APPLES FIGHT HEART DISEASE, CANCER AND STROKES


“So how does this work,” you ask. When the phrase “An apple a day keeps the doctor away”1 was coined, no one imagined the findings of this clinical study2 and its incredible mechanism of action reported here. That exciting discovery is that it is that phytonutrients/phytochemicals, not vitamins and minerals, that the Creator included in apples that accounts for the incredible health properties reported here. Kiwis have far more nutrients than apples; however, kiwis do not contain apples’ phytonutrients with their incredible preventative benefits in this British report that are owing to synergism. On average an apple has approx. 5.5 mg. vit. C complex, a small amount of the required daily amount of vitamin C though apple’s vitamin C is the entire vitamin C, the vitamin C complex not just ascorbic acid, the “outer shell’ referred to conventionally as “vitamin C”).
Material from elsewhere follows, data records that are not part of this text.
(** X3.  In every reachable state [imageUrls] is set exactly when
    [imageApiState] is [SUCCESS], and then it holds exactly two
    locators.  So the image grid is rendered exactly when the image page
    is shown in that state, with two tiles; in every other state no tile
    is rendered. *)
Theorem images_present_iff_succeeded_and_two (w : World) (Hreach : Reachable w) :
  (imageApiState (app w) = SUCCESS <-> imageUrls (app w) <> None)
  /\ (forall urls, imageUrls (app w) = Some urls -> List.length urls = 2)
  /\ (gridRendered (app w) = true <->
      currentPage (app w) = imageDisplay /\ imageApiState (app w) = SUCCESS)
  /\ List.length (renderedTiles (app w))
     = (if (Page_eqb (currentPage (app w)) imageDisplay
            && ApiState_eqb (imageApiState (app w)) SUCCESS)%bool
        then 2 else 0).
Proof.
  destruct (imagesInvariant_reachable Hreach) as [Hiff Hlen].
  split; [exact Hiff|]. split; [exact Hlen|].
  unfold gridRendered, renderedTiles, imagePageShown.
  destruct (currentPage (app w)); simpl;
    [split; [split; [discriminate | intros [H _]; discriminate] | reflexivity]|].
  unfold shownImages, showImages, errorProp.
  destruct (ApiState_eqb (imageApiState (app w)) SUCCESS) eqn:Eb.
  - apply ApiState_eqb_eq in Eb.
    destruct (imageUrls (app w)) as [urls|] eqn:Eu;
      [|exfalso; apply (proj1 Hiff Eb); reflexivity].
    specialize (Hlen urls eq_refl).
    destruct urls as [|u1 [|u2 [|u3 rest]]]; simpl in Hlen; try discriminate.
    rewrite Eb. simpl. split; [split; auto | reflexivity].
  - assert (Hn : imageApiState (app w) <> SUCCESS).
    { intros E. apply ApiState_eqb_eq in E. congruence. }
    assert (Eu : imageUrls (app w) = None).
    { destruct (imageUrls (app w)) eqn:E; [|reflexivity].
      exfalso. apply Hn. apply Hiff. discriminate. }
    rewrite Eu, andb_false_r.
    split; [split; [discriminate | intros [_ E]; contradiction] | reflexivity].
Qed.

Lemma images_present_witness :
  (imageApiState (app Sample.afterScenario1) = SUCCESS
   <-> imageUrls (app Sample.afterScenario1) <> None)
  /\ (forall urls,
        imageUrls (app Sample.afterScenario1) = Some urls ->
        List.length urls = 2)
  /\ (gridRendered (app Sample.afterScenario1) = true <->
      currentPage (app Sample.afterScenario1) = imageDisplay
      /\ imageApiState (app Sample.afterScenario1) = SUCCESS)
  /\ List.length (renderedTiles (app Sample.afterScenario1))
     = (if (Page_eqb (currentPage (app Sample.afterScenario1)) imageDisplay
            && ApiState_eqb (imageApiState (app Sample.afterScenario1)) SUCCESS)%bool
        then 2 else 0).
Proof.
  exact (images_present_iff_succeeded_and_two
           (reachable_runEvents Sample.scenario1 reach_mount)).
Defined.

(** X4.  In every reachable state a status that is [ERROR] comes with an
    error text that is not empty.  So the error panel of the prompt page
    is rendered exactly when the prompt page is shown and
    [promptApiState] is [ERROR], and the error panel of the image page
    exactly when the image page is shown and [imageApiState] is
    [ERROR]. *)
Theorem failed_status_shows_error_panel (w : World) (Hreach : Reachable w) :
  (promptApiState (app w) = ERROR \/ imageApiState (app w) = ERROR ->
   exists m, error (app w) = Some m /\ m <> [])
  /\ (promptErrorPanel (app w) = true <->
      currentPage (app w) = promptInput /\ promptApiState (app w) = ERROR)
  /\ (imageErrorPanel (app w) = true <->
      currentPage (app w) = imageDisplay /\ imageApiState (app w) = ERROR).
Proof.
  pose proof (errorInvariant_reachable Hreach) as Herr.
  split; [exact Herr|].
  split.
  - unfold promptErrorPanel, promptPageShown, promptErrorCondition.
    rewrite !andb_true_iff, ApiState_eqb_eq, Page_eqb_eq.
    split; [tauto|]. intros [Ep E]. split; [exact Ep|]. split; [|exact E].
    destruct (Herr (or_introl E)) as (m & Hm & Hne). rewrite Hm.
    destruct m; [contradiction | reflexivity].
  - unfold imageErrorPanel, imagePageShown, imageErrorCondition.
    rewrite !andb_true_iff, ApiState_eqb_eq, Page_eqb_eq.
    split; [tauto|]. intros [Ep E]. split; [exact Ep|]. split; [|exact E].
    destruct (Herr (or_intror E)) as (m & Hm & Hne). rewrite Hm.
    destruct m; [contradiction | reflexivity].
Qed.
(** * Cognigy custom modules: Jira, Azure Cognitive Services / Bing, Yext and
      ServiceNow connectors

    A shallow embedding of the connector functions of the repository and the
    properties of their validation, error policy and store writes.

    Every connector is an [async] function [(input, args) => Promise].  It is
    embedded as a computation in a small monad that records the observable
    events of one invocation (outbound HTTP calls, writes to the conversation
    state, logging) and the state of the promise handed back to the flow
    engine.  Everything outside the repository (the replies of the HTTP
    clients, [JSON.parse], [uuidv4]) is an input of the model. *)

From Stdlib Require Import String Ascii List ZArith Bool Arith Lia DecimalString.
Import ListNotations.

Local Open Scope string_scope.
Local Open Scope list_scope.

(** String concatenation, the [+] of JavaScript on strings. *)
Infix "^^" := String.append (at level 60, right associativity).

(* ================================================================== *)
(** * JavaScript values *)
(* ================================================================== *)

(** Numbers are restricted to the integers and [NaN], which is all the
    connectors compute with.  Objects keep their fields in insertion order; a
    lookup takes the first binding of a key.  [VError] is an [Error] object
    with its [name] and [message]. *)
#[warnings="-register-all"]
Inductive value : Type :=
| VUndef
| VNull
| VBool (b : bool)
| VNum (n : Z)
| VNaN
| VStr (s : string)
| VArr (items : list value)
| VObj (fields : list (string * value))
| VError (name message : string).
(** ** Exceptions *)

(** X9: the only handlers that end by an exception are Add Column and
    Delete Column, when the table has both sections but no header row (the
    table [clearTable] leaves), and the click on a header cell when the table
    has no [tbody].  Add Column and Delete Column throw exactly in that case
    and before changing anything. *)
Theorem handlers_that_throw (ev : event) (e : Editor) :
  (threw (addColumn e) = true
   ↔ thead (editableTable e) = Some None ∧ tbody (editableTable e) ≠ None)
  ∧ (threw (deleteColumn e) = true
     ↔ thead (editableTable e) = Some None ∧ tbody (editableTable e) ≠ None)
  ∧ (threw (addColumn e) = true → state_after (addColumn e) = e)
  ∧ (threw (deleteColumn e) = true → state_after (deleteColumn e) = e)
  ∧ (threw (dispatch ev e) = true →
     ((ev = AddColumn ∨ ev = DeleteColumn)
      ∧ thead (editableTable e) = Some None ∧ tbody (editableTable e) ≠ None)
     ∨ (∃ c, ev = Click (TH c)) ∧ tbody (editableTable e) = None
        ∧ isDragMode e = false).
Proof.
  assert (Ha : threw (addColumn e) = true
     ↔ thead (editableTable e) = Some None ∧ tbody (editableTable e) ≠ None).
  { unfold addColumn.
    destruct (thead (editableTable e)) as [[h|]|], (tbody (editableTable e));
      simpl; split; try done; by intros [? ?]. }
  assert (Hd : threw (deleteColumn e) = true
     ↔ thead (editableTable e) = Some None ∧ tbody (editableTable e) ≠ None).
  { unfold deleteColumn.
    destruct (thead (editableTable e)) as [[h|]|], (tbody (editableTable e));
      simpl; repeat case_match; simpl; split; try done; by intros [? ?]. }
  split; [exact Ha|]. split; [exact Hd|]. split; [|split].
  - unfold addColumn. by repeat case_match.
  - unfold deleteColumn. by repeat case_match.
  - destruct ev; cbn [dispatch threw]; try done.
    + intros H. left. split; [by left|]. by apply Ha.
    + intros H. left. split; [by right|]. by apply Hd.
    + unfold handleClick. destruct (isDragMode e); [done|].
      destruct tg as [r c|c| |]; simpl; try done.
      destruct (tbody (editableTable e)); simpl; [done|].
      intros _. right. split; [by exists c|done].
Qed.
(** What [insert_boundary] leaves, on a matrix whose containers are well
    formed. *)
Lemma insert_boundary_result s boundary dim :
  wf s -> insertable opts boundary = true ->
  exists s1,
    insert_boundary update_up opts boundary dim s = Some (s1, nextInsertIndex_ s) /\
    wf s1 /\
    nextInsertIndex_ s1 = N.succ (nextInsertIndex_ s) /\
    column_at (matrix_ s1) (nextInsertIndex_ s) =
      Some {| dim_ := if dim =? -1 then dimension_of_size boundary else dim;
              column_ := boundary |} /\
    (forall c, (c < nextInsertIndex_ s)%N ->
       column_at (matrix_ s1) c =
       column_at (matrix_ (order_rows_if_swapped opts s)) c) /\
    activeSwapOption opts && rowSwapped_ s1 = false /\
    dim_opt s1 = (if activeDimOption opts
                  then update_up (dimension_of_size boundary) (dim_opt s)
                  else dim_opt s) /\
    (activeSwapOption opts = true ->
     is_Some (indexToRow_ s1 !! nextInsertIndex_ s)).
Proof.
  intros Hwf Hins.
  destruct (insert_boundary update_up opts boundary dim s) as [[s1 i]|] eqn:Hinsert.
  2:{ exfalso. revert Hinsert. unfold insert_boundary, insert_boundary_at.
      rewrite Hins. simpl. by destruct (matrix_ (order_rows_if_swapped opts s)). }
  pose proof (wf_insert_boundary update_up opts boundary dim s s1 i Hwf Hinsert)
    as Hwf1.
  pose proof (wf_order_rows_if_swapped opts s Hwf) as Hwf0.
  pose proof (order_rows_if_swapped_settled opts s) as Hflag.
  revert Hinsert Hwf1. unfold insert_boundary, insert_boundary_at.
  rewrite Hins. cbn [negb].
  assert (nextInsertIndex_ (order_rows_if_swapped opts s) = nextInsertIndex_ s)
    as Hn by (unfold order_rows_if_swapped;
              by destruct (activeSwapOption opts && rowSwapped_ s)).
  assert (dim_opt (order_rows_if_swapped opts s) = dim_opt s)
    as Hd by (unfold order_rows_if_swapped;
              by destruct (activeSwapOption opts && rowSwapped_ s)).
  revert Hwf0 Hflag Hn Hd. generalize (order_rows_if_swapped opts s).
  intros s0 Hwf0 Hflag Hn Hd. rewrite Hn, Hd.
  set (n := nextInsertIndex_ s). set (dim' := if dim =? -1 then _ else dim).
  set (column := {| dim_ := dim'; column_ := boundary |}).
  unfold container_wf in Hwf0. rewrite Hn in Hwf0. fold n in Hwf0.
  destruct (matrix_ s0) as [v|m] eqn:Hm.
  - destruct Hwf0 as (Hlen & Hra & Hpre).
    set (dictionaries := if activeSwapOption opts then _ else _).
    assert (activeSwapOption opts = true -> is_Some (dictionaries.1 !! n)) as Hkey.
    { intros Hswap. unfold dictionaries. rewrite Hswap.
      destruct (extend_dictionaries_prefix n (indexToRow_ s0, rowToIndex_ s0) Hpre)
        as [Hpre' Hlt].
      by apply Hpre'. }
    set (v1 := if has_row_access opts then _ else _).
    assert (exists w, v1 = vector_of w /\ w !! N.to_nat n = Some column /\
              forall c, (c < n)%N -> w !! N.to_nat c = v !! N.to_nat c)
      as (w & -> & Hw & Hwold).
    { unfold v1. destruct (has_row_access opts) eqn:Hopt.
      - specialize (Hra eq_refl). exists (v ++ [column]). split; [done|]. split.
        + rewrite list_lookup_middle; [done|lia].
        + intros c Hc. apply lookup_app_l. lia.
      - destruct (N.of_nat (length v) <=? n)%N eqn:E.
        + apply N.leb_le in E. exists (v ++ [column]). split; [done|]. split.
          * rewrite list_lookup_middle; [done|lia].
          * intros c Hc. apply lookup_app_l. lia.
        + apply N.leb_gt in E. exists (<[N.to_nat n := column]> v).
          split; [done|]. split.
          * apply list_lookup_insert_eq. lia.
          * intros c Hc. apply list_lookup_insert_ne. lia. }
    intros [= <- <-] Hwf1. eexists. split; [reflexivity|].
    cbn [nextInsertIndex_ matrix_ dim_opt rowSwapped_ indexToRow_ column_at].
    split; [exact Hwf1|]. split; [done|]. split; [done|]. split; [done|].
    split; [done|]. split; [done|]. done.
  - assert (m !! n = None) as Hfresh.
    { destruct (m !! n) eqn:E; [|done].
      assert (n < n)%N; [|lia]. apply Hwf0. by rewrite E. }
    set (dictionaries := if activeSwapOption opts then _ else _).
    assert (activeSwapOption opts = true -> is_Some (dictionaries.1 !! n)) as Hkey.
    { intros Hswap. unfold dictionaries. rewrite Hswap. simpl. unfold emplace.
      destruct (indexToRow_ s0 !! n) eqn:E; [by rewrite E|].
      by rewrite lookup_insert_eq. }
    unfold emplace. rewrite Hfresh.
    intros [= <- <-] Hwf1. eexists. split; [reflexivity|].
    cbn [nextInsertIndex_ matrix_ dim_opt rowSwapped_ indexToRow_ column_at].
    split; [exact Hwf1|]. split; [done|]. split; [by rewrite lookup_insert_eq|].
    split; [|done]. intros c Hc. apply lookup_insert_ne. lia.
Qed.

(** [remove_last] after [insert_boundary]: the column read is the one
    inserted. *)
Lemma insert_then_remove_last_result s boundary dim :
  wf s -> insertable opts boundary = true ->
  exists s1 s2,
    insert_boundary update_up opts boundary dim s = Some (s1, nextInsertIndex_ s) /\
    remove_last update_down pairing_remove_last opts s1 =
      Some (s2, column_pivot {| dim_ := 0; column_ := boundary |}) /\
    nextInsertIndex_ s2 = nextInsertIndex_ s /\
    dim_opt s2 =
      (if activeDimOption opts
       then update_down (if dim =? -1 then dimension_of_size boundary else dim)
              (update_up (dimension_of_size boundary) (dim_opt s))
       else dim_opt s).
Proof.
  intros Hwf Hins.
  destruct (insert_boundary_result s boundary dim Hwf Hins)
    as (s1 & Hs1 & Hwf1 & Hn1 & Hcol & _ & Hflag & Hdim & Hkey).
  exists s1.
  destruct (remove_last update_down pairing_remove_last opts s1) as [[s2 p]|] eqn:Hrm.
  - exists s2. split; [done|]. revert Hrm. unfold remove_last.
    rewrite Hn1. destruct (N.succ _ =? 0)%N eqn:E0; [apply N.eqb_eq in E0; lia|].
    rewrite N.pred_succ, Hcol. cbn [mbind option_bind].
    cbn [rowSwapped_ matrix_ nextInsertIndex_ dim_opt indexToRow_ rowToIndex_
         pair_opt].
    rewrite Hflag. cbn [andb]. cbv iota. cbn [matrix_]. rewrite Hcol.
    cbn [mbind option_bind].
    destruct (match matrix_ s1 with map_of _ => _ | vector_of _ => _ end)
      as [matrix'|]; [|done]. cbn [mbind option_bind].
    destruct (erase_row opts _ _) as [s3|] eqn:Herase; [|done].
    cbn [mbind option_bind]. intros [= <- <-].
    cbn [nextInsertIndex_ dim_opt]. split; [done|].
    revert Herase. unfold erase_row, with_matrix. cbn [matrix_ indexToRow_].
    destruct (activeSwapOption opts).
    + destruct matrix'; (destruct (indexToRow_ s1 !! _); [|done]);
        cbn [mbind option_bind]; intros [= <-];
        cbn [nextInsertIndex_ dim_opt get_dimension dim_]; by rewrite Hdim;
        destruct (activeDimOption opts).
    + intros [= <-]. cbn [nextInsertIndex_ dim_opt]. rewrite Hdim.
      by destruct (activeDimOption opts).
  - exfalso. revert Hrm. unfold remove_last.
    rewrite Hn1. destruct (N.succ _ =? 0)%N eqn:E0; [apply N.eqb_eq in E0; lia|].
    rewrite N.pred_succ, Hcol. cbn [mbind option_bind].
    cbn [rowSwapped_ matrix_ nextInsertIndex_ dim_opt indexToRow_ rowToIndex_
         pair_opt].
    rewrite Hflag. cbn [andb]. cbv iota. cbn [matrix_]. rewrite Hcol.
    cbn [mbind option_bind].
    unfold container_wf in Hwf1. rewrite Hn1 in Hwf1.
    destruct (matrix_ s1) as [v|m] eqn:Hm.
    + destruct Hwf1 as (Hlen & Hra & Hpre).
      assert (exists matrix', (if has_row_access opts
                then if (N.succ (nextInsertIndex_ s) =? N.of_nat (length v))%N
                     then Some (vector_of (take (N.to_nat (nextInsertIndex_ s)) v))
                     else None
                else Some (vector_of (<[N.to_nat (nextInsertIndex_ s) :=
                             clear {| dim_ := if dim =? -1
                                              then dimension_of_size boundary
                                              else dim;
                                      column_ := boundary |}]> v)))
              = Some (vector_of matrix')) as [matrix' ->].
      { destruct (has_row_access opts); [|by eexists].
        rewrite (proj2 (N.eqb_eq _ _)); [by eexists|]. symmetry. by apply Hra. }
      cbn [mbind option_bind]. unfold erase_row, with_matrix.
      cbn [matrix_ indexToRow_].
      destruct (activeSwapOption opts); [|done].
      destruct (Hkey eq_refl) as [rowID ->]. done.
    + cbn [mbind option_bind]. unfold erase_row, with_matrix.
      cbn [matrix_ indexToRow_].
      destruct (activeSwapOption opts); [|done].
      destruct (Hkey eq_refl) as [rowID ->]. done.
Qed.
Yet this UK report clearly reveals the synergistic effect including peeling is as 1,500 mg. of vitamin C in each apple, a good recommended daily amount!
 
I have long said that when the synergism is considered (meaning the whole is greater than its parts), the half of the benefits of fresh, whole foods still have not yet been discovered! Also, more findings are needed of the eating of certain fresh, whole foods together, e.g., grapes and figs are most often found mentioned together in Scripture. We have yet to see a scientific report on the major benefits of that combination.
 
Please note: fruit juices in general are very high in simple sugars and I do not recommend consuming them apart from an apple or other piece of low-sugar fruit as part of a juice formula such as found in recipes at this website. Also, fruit juices alone do not include the beneficial peeling very important for the phytonutrients' effects reported in this study2.
 
1 A number of variants of the rhyme were in circulation around the turn of the 20th century, a century ago. In 1913, Elizabeth Wright recorded a Devonian dialect version and also the first known mention of the version we use now, in Rustic Speech and Folk-lore: "Ait a happle avore gwain to bed, An' you'll make the doctor beg his bread; or as the more popular version runs: An apple a day Keeps the doctor away."